# [EXERCISE]
Scan the material below and report how many lines include the string "gmap"; nothing else belongs in the reply.

# [EXERCISE DATA]
(** * A shallow embedding of the SimpleDB SQL driver (jjeffery/simpledb)

    The development follows the Go packages of the repository:

    - [lex]   : the scanner of [internal/lex/scanner.go];
    - [parse] : the recursive-descent parser of [internal/parse/parse.go]
                (the version built on package [lex]);
    - [sdb]   : the executor of [conn.go] and the result cursor of [rows.go].

    Text is a [string]; one [ascii] stands for one rune, so the development
    covers statement texts whose code points are below U+0100, and the
    classification predicates are Go's [unicode] tables on that range.
    Go maps are stdpp [gmap]s, slices are lists, nilable pointers are
    options.  A [panic(msg)] of the parser, which [parser.parse] recovers
    into an error, is the [Errorf] failure of the parser monad. *)

From Stdlib Require Import String Ascii List ZArith Lia Bool.
From Stdlib Require Import Decimal DecimalString DecimalZ DecimalPos.
From stdpp Require Import base decidable option list gmap strings.
Import ListNotations.
Open Scope string_scope.

(** ** Runes and the string helpers of Go's standard library *)

Module gostr.

Definition code (c : ascii) : N := N_of_ascii c.

Definition in_range (lo hi : N) (c : ascii) : bool :=
  (N.leb lo (code c) && N.leb (code c) hi)%bool.

(** [unicode.IsSpace] on the Latin-1 range. *)
Definition IsSpace (c : ascii) : bool :=
  (in_range 9 13 c || N.eqb (code c) 32 || N.eqb (code c) 133
   || N.eqb (code c) 160)%bool.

# [ANSWER FOR THIS EXERCISE]
2